If we look back into history—and I’m not just talking 40 or 50 years ago—I mean centuries and centuries ago—one of the oldest traditions that stood the test of time was storytelling. From the beginning, tales were written or passed along by word of mouth generation to generation.

One of the reasons I love working in publishing is because I get to hear stories every single day. Whether it is in a book about business strategies or a book about vampires I always learn something not only from the story, but from the person who is telling it.


The World’s Creepiest Places is my eighth project with Dr. Bob Curran. The first book I did with him back in 2005 was one of my very first edits, and I remember being so immersed in the storytelling that sometimes I would have to flip back pages and pages to edit what I had just read, remembering that my job, after all, was to edit, not read.

I saw Dr. Bob’s book, Encyclopedia of the Undead, on the title list, and though I was very green to the editing process I excitedly asked my director if I could take the project. Since then I’ve been not just Bob’s editor, but Bob’s biggest fan.


Subsequently, my six years at New Page Books have been spent awaiting the next acquisitions meeting when the words “We have another submission from Bob Curran” are spoken. I can never wait to hear what stories Dr. Bob is going to pass on to me next, whether it concerns werewolves, zombies, fairies, or different places around the world.

What makes Bob one of my favorite authors is his ability to tell the story in a way that completely submerges you into the subject matter. Many times I can hear his voice speaking the words instead of just reading something that was conveyed thoughtlessly onto paper. I can feel his passion for the stories, the lore, the history, and that ability to make it feel as though I’m really THERE.

There have been times during the editing phase of his books when I have taken his manuscript home for no good reason at all—his edits are always easy, and always done by the deadline, but it was for the mere fact that I wanted to keep reading. Two of his books, Walking With the Green Man and Zombies, were mostly completed outside of the office due to my inability to put the books down when it was time to go home.


So, when I was approached with the prospect of another book, this one called The World’s Creepiest Places written by Dr. Bob, I had barely read the first page of the proposal when my answer was “Yes, we should definitely do this book!” If someone out there could convey the creepiness of the world’s legends and lore, Dr. Bob would be the one.

As I awaited the manuscript I started to prepare a template and design the format…four months in advance, which is just ludicrous, considering a template is usually designed about a week before the format begins. But I couldn’t wait…I couldn’t help myself. I was excited.

Finally the day came when I got the go-ahead from my fellow editor Kirsten Dalley that Bob’s manuscript was ready for edit. I printed it out, and as I smoothed out the hot, crisp pages fresh from the copier I couldn’t help but think of the world of adventure, fun, and intriguing reading just awaiting my eyes to meet the words.

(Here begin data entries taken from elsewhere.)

(* ===== verification/ShardControl.v ===== *)
(** * Shards: requests to the thread (src/src/broker/shard.rs, thread.rs)

    The control channel of a shard, the requests that come on it, and the loops of
    an active and of a replica shard around their turns. *)
From S2P Require Import Prelude Errors Utf8 Types V5Header V5PubAck V5ConnAck V5Connect V5Publish V5Packet Framing Queues Threads Config SortedVec BTree Socket Message Subscription TopicTrie Tries Session SessionProps Shard ShardProps ShardLoop ShardLoopProps.
Local Open Scope Z_scope.

(** [Request].  [AddSession] comes with the identifier that the uuid library would
    generate for its client; of the socket in [FlushConnection] the client is used. *)
Inductive Request : Type :=
| SetMiot
| SetShardQueues (queues : btree Z MsgTx)
| AddSession (uuid : rstring) (sock : TcpStream) (pkt : Connect)
| FlushConnection (id : rstring) (e : option Error)
| SendMessages (msgs : list Message)
| CloseShard.

(** A request, and whether the sender waits for a response. *)
Abbreviation QueueReq := (QueueStatus (Request * bool)).

Section control.
Context `{sys : System}.

Definition handle_set_shard_queues (queues : btree Z MsgTx) (sh : Shard) : Result Shard :=
  l ← active_loop sh;
  Ok (set_loop ((l : ActiveLoop) <| shard_queues := queues |>) sh).

Definition set_inner (inner : ShardInner) (sh : Shard) : Shard :=
  MkShard (sh_shard_id sh) (sh_config sh) inner.

Definition handle_close_active (sh : Shard) : Result Shard :=
  l ← active_loop sh;
  Ok (set_inner (SI_Close (MkFinState (al_miot l) (sessions l).*1 (al_inp_seqno l) [] (ack_timestamps l))) sh).

Definition handle_close_replica (sh : Shard) : Result Shard :=
  match sh_inner sh with
  | SI_MainReplica ss => Ok (set_inner (SI_Close (MkFinState [] ss.*1 0 [] [])) sh)
  | _ => Panic
  end.

Definition handle_close (sh : Shard) : Result Shard :=
  match sh_inner sh with
  | SI_MainActive _ => handle_close_active sh
  | SI_MainReplica _ => handle_close_replica sh
  | _ => Panic
  end.

(** One step of the loop of [drain_control_chan]; the flag tells that the shard has
    been closed. *)
Definition handle_request (now : Z) (st : bool * Shard) (req : Request * bool) : Result (bool * Shard) :=
  let '(closed, sh) := st in
  match req with
  | (SetShardQueues queues, true) => sh ← handle_set_shard_queues queues sh; Ok (closed, sh)
  | (AddSession uuid sock pkt, true) => sh ← handle_add_session uuid now sock pkt sh; Ok (closed, sh)
  | (FlushConnection id e, false) => sh ← handle_flush_connection id e sh; Ok (closed, sh)
  | (CloseShard, true) => sh ← handle_close sh; Ok (true, sh)
  | _ => Panic
  end.

Definition drain_control_chan (now : Z) (rx : channel (Request * bool)) (sh : Shard)
    : Result (QueueReq * bool * channel (Request * bool) * Shard) :=
  drain_control (handle_request now) rx sh.

(** [mio_events]: whether the loop is to end. *)
Definition mio_events (now : Z) (rx : channel (Request * bool)) (sh : Shard)
    : Result (bool * channel (Request * bool) * Shard) :=
  drain_all (handle_request now) rx sh.

(** What follows the loop. *)
Definition loop_exit (sh : Shard) : Result Shard :=
  match sh_inner sh with
  | SI_MainActive _ | SI_MainReplica _ => handle_close sh
  | SI_Close _ => Ok sh
  | _ => Panic
  end.

(** One time round the loop of [active_loop]: it goes on with the channels and the
    shard, or the thread ends and leaves the shard. *)
Definition active_round (now : Z) (nows : rstring → Z) (rx : channel (Request * bool)) (msg_rx : MsgRx) (sh : Shard)
    : Result ((channel (Request * bool) * MsgRx * Shard) + Shard) :=
  '(exit, rx, sh) ← mio_events now rx sh;
  if exit : bool then sh ← loop_exit sh; Ok (inr sh)
  else
    r ← active_turn nows msg_rx sh;
    match r with
    | inl (msg_rx, sh) => Ok (inl (rx, msg_rx, sh))
    | inr sh => sh ← loop_exit sh; Ok (inr sh)
    end.

Definition replica_round (now : Z) (rx : channel (Request * bool)) (sh : Shard)
    : Result ((channel (Request * bool) * Shard) + Shard) :=
  '(exit, rx, sh) ← mio_events now rx sh;
  if exit : bool then sh ← loop_exit sh; Ok (inr sh)
  else
    sh ← shard_commit_acks [] sh;
    '(_, sh) ← commit_messages [] [] sh;
    Ok (inl (rx, sh)).
End control.

(** ** Lemmas *)

Lemma add_session_spec `{sys : System} uuid now sock pkt sh l :
  let id := ClientID_from_connect uuid (cpl_client_id (connect_payload pkt)) in
  sh_inner sh = SI_MainActive l → 1 ≤ mqtt_pkt_batch_size (sh_config sh) →
  valid_qos (mqtt_maximum_qos (sh_config sh)) → bt_get str_cmp id (sessions l) = None →
  peer_addr sock ≠ None →
  ∃ l' a props, handle_add_session uuid now sock pkt sh = Ok (set_loop l' sh)
    ∧ (∀ id', session_of l' id' = if decide (id' = id) then Some a else session_of l id')
    ∧ al_miot l' = filter (λ i, i ≠ id) (al_miot l) ++ [id] ∧ topic_filters l' = topic_filters l
    ∧ ch_items (tx (miot_tx a)) = [Pkt_ConnAck (ConnAck_new_success (Some props))]
    ∧ out_acks a = [] ∧ subscriptions a = [] ∧ back_log a = [] ∧ wf_active a
    ∧ cap_receive_maximum props = Some (mqtt_receive_maximum (sh_config sh))
    ∧ (∃ q, cap_maximum_qos props = Some q ∧ QoS_into_u8 q = mqtt_maximum_qos (sh_config sh))
    ∧ cap_server_keep_alive props = keep_alive (sa_keep_alive a)
    ∧ cap_assigned_client_identifier props
      = (if decide (cpl_client_id (connect_payload pkt) = []) then Some uuid else None)
    ∧ (∃ n, session_rx a = MkRx n (MkChannel [] n true) ∧ ch_open (tx (miot_tx a)) = true) ∧ sa_connect a = pkt
    ∧ (bt_wf str_cmp (sessions l) → bt_wf str_cmp (sessions l'))
    ∧ shard_back_log l' = shard_back_log l ∧ index l' = index l
    ∧ (sound_limits (sh_config sh) → wf_Connect pkt → wf_string uuid → wf_ConnAckProperties props).
Proof.
  intros id Hl Hsize Hq Hnone Hpeer. destruct (QoS_try_from_ok _ Hq) as [q Eq].
  pose proof (QoS_try_from_post (mqtt_maximum_qos (sh_config sh))) as Hqp. rewrite Eq in Hqp. cbn in Hqp.
  unfold handle_add_session. destruct (peer_addr sock); [|done]. cbn [opt_unwrap]; run. fold id. cbn [pkt_channel]. set (size := Z.to_nat _).
  set (se := Session_new _ _ _ _ _ _ _).
  destruct (success_ack_spec pkt se _ q eq_refl Eq) as (props & -> & Hrm & Hmq & Hka & Hci & Hwfp); run.
  set (ack := ConnAck_new_success (Some props)) in *.
  unfold on_state at 1, out_acks_extend. cbn [active state se Session_new]; run. cbn [app].
  match goal with |- context [Session_out_acks_flush (MkSession _ _ _ (SS_Active ?x))] => set (a0 := x) end.
  destruct (acks_flush_room a0) as (a & E & Ea & Htx & Hsame); [by repeat constructor|done|cbn; lia|].
  unfold Session_out_acks_flush, on_state. cbn [state]. rewrite E; run. cbn [QueueStatus_map values length Nat.eqb]; run.
  unfold take_over, active_loop. rewrite Hl; run. rewrite Hnone; run. rewrite Hl; run.
  eexists _, a, props. split; [reflexivity|]. rewrite Ea. split_and!; try done.
  - intros id'. unfold session_of. cbn [sessions]. rewrite bt_get_str. destruct (decide (id' = id)); reflexivity.
  - by repeat constructor.
  - by exists q.
  - rewrite Hci. case_decide as Hd; [|done]. cbn. unfold id. by rewrite Hd.
  - exists size. split; [done|]. by destruct Hsame as [_ Hop]; rewrite <-Ea, Hop.
  - intros Hwf. by apply (bt_insert_wf str_cmp).
  - intros Hlim Hc Hu. apply Hwfp; try done.
    + change (wf_string id). unfold id, ClientID_from_connect.
      destruct (str_len (cpl_client_id (connect_payload pkt))); [exact Hu|]. by destruct Hc as (_ & _ & _ & _ & (? & _) & _).
    + apply KeepAlive_new_u16.
Qed.

(** ** Theorems *)

(** C28. The control loop of a shard handles its requests one by one in order, in
    however many batches they come, and ends: it stops when there are none left, or
    after the batch with a request to close; the loop of the thread goes on exactly
    if there was none and the senders are still there. *)
Theorem requests_in_order `{sys : System} now rx sh :
  ∃ reqs rest, ch_items rx = reqs ++ ch_items rest
    ∧ mio_events now rx sh
      = ('(closed, sh) ← foldM (handle_request now) (false, sh) reqs; Ok (closed || negb (ch_open rx), rest, sh))
    ∧ (∀ sh', foldM (handle_request now) (false, sh) reqs = Ok (false, sh') → ch_items rest = []).
Proof. apply drain_all_spec. Qed.

(** C17. A new client: its session joins the shard with an empty state but for the
    CONNACK, which is in the queue to its socket.  The CONNACK announces success,
    the limits of the broker, the keep-alive that the session will enforce and, to
    a client that came without one, the identifier it was given.  If its connection has been
    reset by then, the thread of the shard panics. *)
Theorem add_session_connack `{sys : System} uuid now sock pkt sh l :
  let id := ClientID_from_connect uuid (cpl_client_id (connect_payload pkt)) in
  sh_inner sh = SI_MainActive l → 1 ≤ mqtt_pkt_batch_size (sh_config sh) →
  valid_qos (mqtt_maximum_qos (sh_config sh)) → bt_get str_cmp id (sessions l) = None →
  if decide (peer_addr sock = None) then handle_add_session uuid now sock pkt sh = Panic else
  ∃ l' a props, handle_add_session uuid now sock pkt sh = Ok (set_loop l' sh)
    ∧ (∀ id', session_of l' id' = if decide (id' = id) then Some a else session_of l id')
    ∧ al_miot l' = filter (λ i, i ≠ id) (al_miot l) ++ [id] ∧ topic_filters l' = topic_filters l
    ∧ ch_items (tx (miot_tx a)) = [Pkt_ConnAck (ConnAck_new_success (Some props))]
    ∧ out_acks a = [] ∧ subscriptions a = [] ∧ back_log a = [] ∧ wf_active a
    ∧ cap_receive_maximum props = Some (mqtt_receive_maximum (sh_config sh))
    ∧ (∃ q, cap_maximum_qos props = Some q ∧ QoS_into_u8 q = mqtt_maximum_qos (sh_config sh))
    ∧ cap_server_keep_alive props = keep_alive (sa_keep_alive a)
    ∧ cap_assigned_client_identifier props
      = if decide (cpl_client_id (connect_payload pkt) = []) then Some uuid else None.
Proof.
  intros id Hl Hs Hq Hn. destruct (decide _) as [Hp|Hp]; [unfold handle_add_session; by rewrite Hp|].
  destruct (add_session_spec uuid now sock pkt sh l Hl Hs Hq Hn Hp) as (l' & a & props & Hall).
  exists l', a, props. by destruct_and! Hall; split_and!.
Qed.

(** ** Witnesses and examples *)

Definition ex_new_shard : Shard := ex_shard [].

Definition ex_new_conn : TcpStream := MkTcpStream [] (MkWriter [] []).

Lemma add_session_connack_witness :
  ∃ l' a props, handle_add_session (sys := ex_os) [1; 2] 0 ex_new_conn ex_connect ex_new_shard = Ok (set_loop l' ex_new_shard)
    ∧ ch_items (tx (miot_tx a)) = [Pkt_ConnAck (ConnAck_new_success (Some props))]
    ∧ session_of l' (ClientID_from_connect [1; 2] (cpl_client_id (connect_payload ex_connect))) = Some a.
Proof.
  edestruct (add_session_connack (sys := ex_os) [1; 2] 0 ex_new_conn ex_connect ex_new_shard (ex_loop [])) as (l' & a & props & E & Hs & _ & _ & Hi & _);
    [reflexivity|done|by split|reflexivity|].
  exists l', a, props. split; [exact E|]. split; [exact Hi|]. rewrite Hs. reflexivity.
Defined.

(** A request that comes in the batch of a request to close is met by a shard
    without its state. *)
Example close_then_flush_panics :
  mio_events (sys := ex_os) 0 (MkChannel [(CloseShard, true); (FlushConnection [100] None, false)] 8 true) ex_new_shard = Panic.
Proof. reflexivity. Qed.

(** A replica ends at its first turn: [commit_acks] asks for an active shard. *)
Example replica_round_panics `{sys : System} ss :
  replica_round 0 (MkChannel [] 8 true) (MkShard 0 (Config_default 1) (SI_MainReplica ss)) = Panic.
Proof. reflexivity. Qed.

After reading the first two chapters I ran out to the other room where my coworkers sat and declared that it was my favorite book that Dr. Bob had written yet. As usual I got some skeptical stares, considering I had said that about every single book he wrote for us so far, but I said, “No, really, it is the best one! Definitely my favorite.”

My title here has changed throughout the years. First I was editing his books as an assistant editor, then an editor, then a managing editor, and now as the editorial director. Unfortunately, as the editorial director I don’t get much time for edits—in fact The World’s Creepiest Places is the first edit I’ve been able to do in a long while—but it was worth the weekends of reading it—I mean, editing it—at home, the early mornings of barely being able to have the energy to drink my coffee while I read through another chapter, and putting off more important matters all so I could immerse myself into Bob’s storytelling.

As I grew in the company, my interest in legends and lore grew also. My family and friends always find it so interesting that my days are often spent reading Dr. Bob’s stories about man-made monsters, zombies, or similar subjects. No job can compare to the one I have, and I like it that way. I get to come in every day and continue the tradition of storytelling by doing my part—sprucing it up a bit here and there to make it just right for the thousands of eyes that will read these words after me. I want them to be as excited as I am to get lost in the book. I want to do my part in passing down stories from generation to generation by conveying the message that Dr. Bob wants to pass on.

So, in the end, even if you don’t believe in ghosts or spirits or the supernatural you have to, overall, appreciate the gift of storytelling. You must allow your mind to open itself to a world that Dr. Bob wants to share with you. The story, the words, and the author are what make it come alive. When the lines blur between reality and fantasy THAT is the essence of a story. THAT is the talent of a true storyteller, and whether you believe in monsters, fairies, ghosts, and zombies…or not...at least believe in the story, and would could lie beyond the words on the page.

Gina Talucci joined Career Press/New Page Books in 2005 and currently serves as the Editorial Director. She graduated from Ramapo College with a BA in Journalism, and credits the Harry Potter series for inspiring her transition into the world of publishing and her interest in the fantasy and supernatural genres.